The problem: Every line that contains the word "negb" should be copied from the records below.

BEGIN Source material

Lemma same_file_reconnected f f1 r f' : recovering_wf f -> same_file f f1 -> reconnected f1 r f' ->
  reconnected f r f'.
Proof.
  intros Hf (Hk & Hp & Hs & Hh) (Hk' & Hp' & Hr). split; [by eapply kept_trans|].
  split; [congruence|]. destruct r; [|destruct Hr; split; congruence..].
  destruct Hr as [Hs' Hv]. split; [done|]. eapply kept_validated; [apply Hf|exact Hk|exact Hv].
Qed.

Lemma on_token_runs {A B} (m : rst ReadCancellationToken.t A) (k : A -> rst watched B) (f : recovering) token
    (P : outcome ReconnectError A -> ReadCancellationToken.t -> Prop) Q :
  eruns m token P ->
  (forall r token', P r token' ->
     match r with Ok a => eruns (k a) (f, token') Q | Err e => Q (Err e) (f, token') | _ => True end) ->
  eruns (ebind (on_token m) k) (f, token) Q.
Proof.
  intros Hm Hk. apply eruns_bind. unfold eruns at 1, on_token. unfold eruns at 1 in Hm.
  destruct (m token) as [r token']. specialize (Hk r token').
  destruct r; [exact (Hk Hm)|exact (Hk Hm)|done|done].
Qed.

Lemma reconnected_watched_trans n m k generation (f f1 : recovering) t0 t1 r w : recovering_wf f ->
  same_file f f1 -> all_current generation t0 k t1 -> (n <= k + m)%nat ->
  reconnected_watched m generation f1 t1 r w -> reconnected_watched n generation f t0 r w.
Proof.
  intros Hf Hsame Hk Hn [Hr Hl]. split; [by eapply same_file_reconnected|by eapply looked_out_trans].
Qed.

Lemma reconnect_cancelable_loop_runs attempts patience generation : forall again last (f : recovering) token,
  recovering_wf f -> last <> Some ReconnectCancelled ->
  eruns (reconnect_cancelable_loop attempts patience generation again last) (f, token)
    (reconnected_watched 7 generation f token).
Proof.
  induction attempts as [|attempts IH]; intros again last f token Hf Hlast; cbn [reconnect_cancelable_loop].
  { unfold eruns, efail. split; [by apply same_file_refl|].
    destruct last as [[]|]; cbn; try (by exists 0%nat; apply all_current_refl). by destruct Hlast. }
  assert (forall token', found_moved generation token token' ->
    reconnected_watched 7 generation f token (Err ReconnectCancelled) (f, token')) as Hcancel.
  { intros token' Hm. split; [by apply same_file_refl|done]. }
  eapply on_token_runs; [apply ensure_current_runs|].
  intros [[]|e| |] t1 [Hl1 Hr1]; [|subst e; by apply Hcancel|done..].
  destruct Hl1 as (k1 & Hk1 & Hall1). apply eruns_get. apply eruns_bind.
  assert (forall k2 t2, (1 <= k2)%nat -> all_current generation token k2 t2 -> eruns
    (rec! connected := caught (connect_again patience generation) in
     match connected with
     | inr _ => eret tt
     | inl ReconnectCancelled => efail ReconnectCancelled
     | inl error =>
         if is_retryable_reconnect_error error
         then reconnect_cancelable_loop attempts patience generation true (Some error)
         else efail error
     end) (f, t2) (reconnected_watched 7 generation f token)) as Hconnect.
  { intros k2 t2 Hk2 Hall2. apply eruns_caught. eapply eruns_mono; [by apply connect_again_runs|].
    pose proof (same_file_refl f Hf) as Hsame0.
    intros [[]|e| |] [f' t3] Hr; [| |done..].
    { apply (reconnected_watched_trans 7 6 k2 generation f f token t2); [done..|lia|exact Hr]. }
    assert (same_file f f') as Hsame by apply Hr.
    assert (forall e', e = e' -> eruns (efail e') (f', t3) (reconnected_watched 7 generation f token)) as Hfail.
    { intros e' <-. unfold eruns, efail.
      apply (reconnected_watched_trans 7 6 k2 generation f f token t2); [done..|lia|exact Hr]. }
    destruct e as [c| |]; [|by apply Hfail..].
    destruct (is_retryable_reconnect_error (FromClient c)); [|by apply Hfail].
    eapply eruns_mono; [apply IH; [by eapply same_file_wf|done]|].
    destruct Hr as [_ (k3 & Hall3)]. cbn [fst snd] in *. intros r w Hr'.
    eapply reconnected_watched_trans; [done|exact Hsame| | |exact Hr'];
      [by eapply all_current_trans|lia]. }
  destruct again; [|unfold eruns at 1; by eapply Hconnect].
  unfold eruns at 1, on_token. pose proof (backoff_runs (ReadReconnectPolicy.backoff (policy f)) generation t1) as Hb.
  unfold eruns in Hb. cbn [fst].
  destruct (reconnect_backoff_cancelable _ _ t1) as [[[]|e| |] t2]; [| |done..]; destruct Hb as [Hl2 Hr2].
  - destruct Hl2 as (k2 & Hk2 & Hall2). eapply (Hconnect (k1 + k2)%nat); [lia|by eapply all_current_trans].
  - subst e. apply Hcancel. by eapply all_current_moved.
Qed.

Lemma reconnect_cancelable_runs patience generation (f : recovering) token : recovering_wf f ->
  0 < ReadReconnectPolicy.max_connect_attempts (policy f) ->
  eruns (reconnect_cancelable patience generation) (f, token) (reconnected_watched 7 generation f token).
Proof.
  intros Hf Hp. unfold reconnect_cancelable. apply eruns_get. cbn [fst].
  rewrite (proj2 (Z.ltb_lt _ _)) by done. cbn [negb]. by apply reconnect_cancelable_loop_runs.
Qed.

(** A reconnection that is over before it starts. *)
Lemma reconnect_cancelable_stale patience generation (f : recovering) token :
  0 < ReadReconnectPolicy.max_connect_attempts (policy f) -> ~ current_at generation token 1 ->
  reconnect_cancelable patience generation (f, token)
  = (Err ReconnectCancelled, (f, ReadCancellationToken.interfere token)).
Proof.
  intros Hp Hm. change (ReadCancellationToken.counter (ReadCancellationToken.interfere token) <> generation) in Hm.
  unfold reconnect_cancelable, ebind, eget. cbn [fst].
  rewrite (proj2 (Z.ltb_lt _ _)) by done. cbn [negb].
  destruct (Z.to_nat (ReadReconnectPolicy.max_connect_attempts (policy f))) as [|n] eqn:Hn; [lia|].
  cbn [reconnect_cancelable_loop]. unfold ebind, on_token, ensure_current, ReadCancellationToken.is_current.
  cbv [ebind]. by rewrite (proj2 (Z.eqb_neq _ _) Hm).
Qed.

(** *** The read *)

(** One read through a session, as [CancelSafety] has it: on a result the bytes
    were received in answer to READs of the file, and none is outstanding; also
    when it was cancelled, unless the transport broke. *)
Definition cancelable_from (generation offset length : Z) (s : SessionConnection.t T) (file : FileHandle.t)
    (r : client bytes) (w : SessionConnection.t T * ReadCancellationToken.t) : Prop :=
  ends s file generation [] (fun out es _ _ => cancelable_result s file offset length out es) r w.

Lemma cancelable_from_ok generation offset length s file r w :
  cancelable_from generation offset length s file r w -> session_wf (fst w) /\ token_ok generation (snd w).
Proof. intros (es & Ht & Ha & _). split; [apply Ha|done]. Qed.

Lemma recovering_set (f : recovering) s : recovering_wf f -> session_wf s -> recovering_wf (set_session f s).
Proof. by intros [? ? ?] ?; split. Qed.

(** What a cancelable read of a recovering file comes to, from the first look on. *)
Definition recovered (generation offset length : Z) (f : recovering) (token : ReadCancellationToken.t)
    (r : outcome ReconnectError bytes) (w : watched) : Prop :=
  let '(f', token') := w in
  (r = Err ReconnectCancelled /\ f' = f /\ token' = ReadCancellationToken.interfere token /\
   ~ current_at generation token 1) \/
  current_at generation token 1 /\
  exists first s1 token1, cancelable_from generation offset length (session f) (file f) first (s1, token1) /\
  match first with
  | Err Cancelled => r = Err ReconnectCancelled /\ f' = set_session f s1 /\ token' = token1
  | Err e =>
      if should_recover f e then
        (exists f1 token2 second s2, reconnected (set_session f s1) (Ok tt) f1 /\
           looked_out generation 7 token1 (Ok tt) token2 /\
           cancelable_from generation offset length (session f1) (file f1) second (s2, token') /\
           r = omap_err map_client_error second /\ f' = set_session f1 s2)
        \/ (exists e', reconnected (set_session f s1) (Err e') f' /\ r = Err e' /\
              looked_out (A := unit) generation 7 token1 (Err e') token')
      else r = Err (map_client_error e) /\ f' = set_session f s1 /\ token' = token1
  | _ => r = omap_err map_client_error first /\ f' = set_session f s1 /\ token' = token1
  end.

Lemma read_watched_runs {B} patience offset length options generation (f : recovering) token
    (k : ClientError + bytes -> rst watched B) Q :
  session_wf (session f) -> token_ok generation token -> 0 <= offset -> 0 <= length ->
  0 <= PipelinedReadOptions.chunk_size options ->
  (forall first s1 token1, cancelable_from generation offset length (session f) (file f) first (s1, token1) ->
     match first with
     | Ok data => eruns (k (inr data)) (set_session f s1, token1) Q
     | Err e => eruns (k (inl e)) (set_session f s1, token1) Q
     | _ => True
     end) ->
  eruns (ebind (read_watched patience offset length options generation) k) (f, token) Q.
Proof.
  intros Hs Ht Ho Hl Hc Hk. apply eruns_bind. unfold eruns at 1, read_watched.
  pose proof (cancelable_runs (session f) token patience (file f) offset length options generation
    Hs Ht Ho Hl Hc) as Hr. unfold runs in Hr. unfold attempt. cbn [fst snd].
  destruct (CancelRead.read_at_pipelined_cancelable_with_options _ _ _ _ _ _ _) as [r [s1 t1]].
  destruct r as [data|e| |]; [exact (Hk (Ok data) s1 t1 Hr)|exact (Hk (Err e) s1 t1 Hr)|done..].
Qed.

Lemma read_stale patience offset length options generation (f : recovering) token :
  ~ current_at generation token 1 ->
  recovering_read_at_pipelined_cancelable_with_options patience offset length options generation (f, token)
  = (Err ReconnectCancelled, (f, ReadCancellationToken.interfere token)).
Proof.
  intros Hm. change (ReadCancellationToken.counter (ReadCancellationToken.interfere token) <> generation) in Hm.
  unfold recovering_read_at_pipelined_cancelable_with_options, ebind at 1, on_token,
    ReadCancellationToken.is_current. cbv zeta. by rewrite (proj2 (Z.eqb_neq _ _) Hm).
Qed.

Lemma reconnected_ok (f : recovering) r (f' : recovering) : recovering_wf f -> reconnected f r f' ->
  match r with Ok _ | Err _ => recovering_wf f' | _ => True end.
Proof.
  intros Hf (Hk & Hp & Hr). destruct r; [| |done..].
  - destruct Hr as [Hs Hv]. split; [done|apply Hk|by eapply kept_known; [|apply Hf]].
  - destruct Hr as [Hs Hh]. split; [rewrite Hs; apply Hf|apply Hk|by eapply kept_known; [|apply Hf]].
Qed.

(** The part after a read that failed with an error to recover from. *)
Lemma recover_runs patience offset length options generation (f : recovering) token e :
  recovering_wf f -> token_ok generation token -> 0 <= offset -> 0 <= length ->
  0 <= PipelinedReadOptions.chunk_size options -> should_recover f e = true ->
  eruns (rec! _ := reconnect_cancelable patience generation in
         rec! second := read_watched patience offset length options generation in
         match second with
         | inr data => eret data
         | inl error => efail (map_client_error error)
         end) (f, token) (fun r w => recovering_wf (fst w) /\ token_ok generation (snd w) /\
    ((exists f1 token2 second s2, reconnected f (Ok tt) f1 /\ looked_out generation 7 token (Ok tt) token2 /\
        cancelable_from generation offset length (session f1) (file f1) second (s2, snd w) /\
        r = omap_err map_client_error second /\ fst w = set_session f1 s2) \/
     exists e', reconnected f (Err e') (fst w) /\ r = Err e' /\
       looked_out (A := unit) generation 7 token (Err e') (snd w))).
Proof.
  intros Hf Ht Ho Hl Hc Hrec. apply eruns_bind. eapply eruns_mono; [apply reconnect_cancelable_runs; [done|]|].
  { unfold should_recover in Hrec. apply andb_true_iff in Hrec as [Hp _]. by apply Z.ltb_lt. }
  intros [[]|e'| |] [f1 token2] [Hr Hlook]; [| |done..]; cbn [fst snd] in *;
    pose proof (reconnected_ok _ _ _ Hf Hr) as Hf1; cbn in Hf1.
  2:{ split; [done|]. split; [|right; by exists e'].
      destruct e'; cbn in Hlook; [destruct Hlook as (k & Hall)|by eapply found_moved_ok|
        destruct Hlook as (k & Hall)]; by eapply all_current_ok. }
  assert (token_ok generation token2) as Ht2 by (destruct Hlook as (k & _ & Hall); by eapply all_current_ok).
  apply read_watched_runs; [apply Hf1|done..|]. intros second s2 token3 Hread2.
  destruct (cancelable_from_ok _ _ _ _ _ _ _ Hread2) as [Hs2 Ht3]. cbn [fst snd] in *.
  destruct second as [data|e2| |]; [| |done..]; unfold eruns, eret, efail;
    (split; [by apply recovering_set|]; split; [done|]; left).
  - by exists f1, token2, (Ok data), s2.
  - by exists f1, token2, (Err e2), s2.
Qed.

END Source material

Result:
  rewrite (proj2 (Z.ltb_lt _ _)) by done. cbn [negb]. by apply reconnect_cancelable_loop_runs.
  rewrite (proj2 (Z.ltb_lt _ _)) by done. cbn [negb].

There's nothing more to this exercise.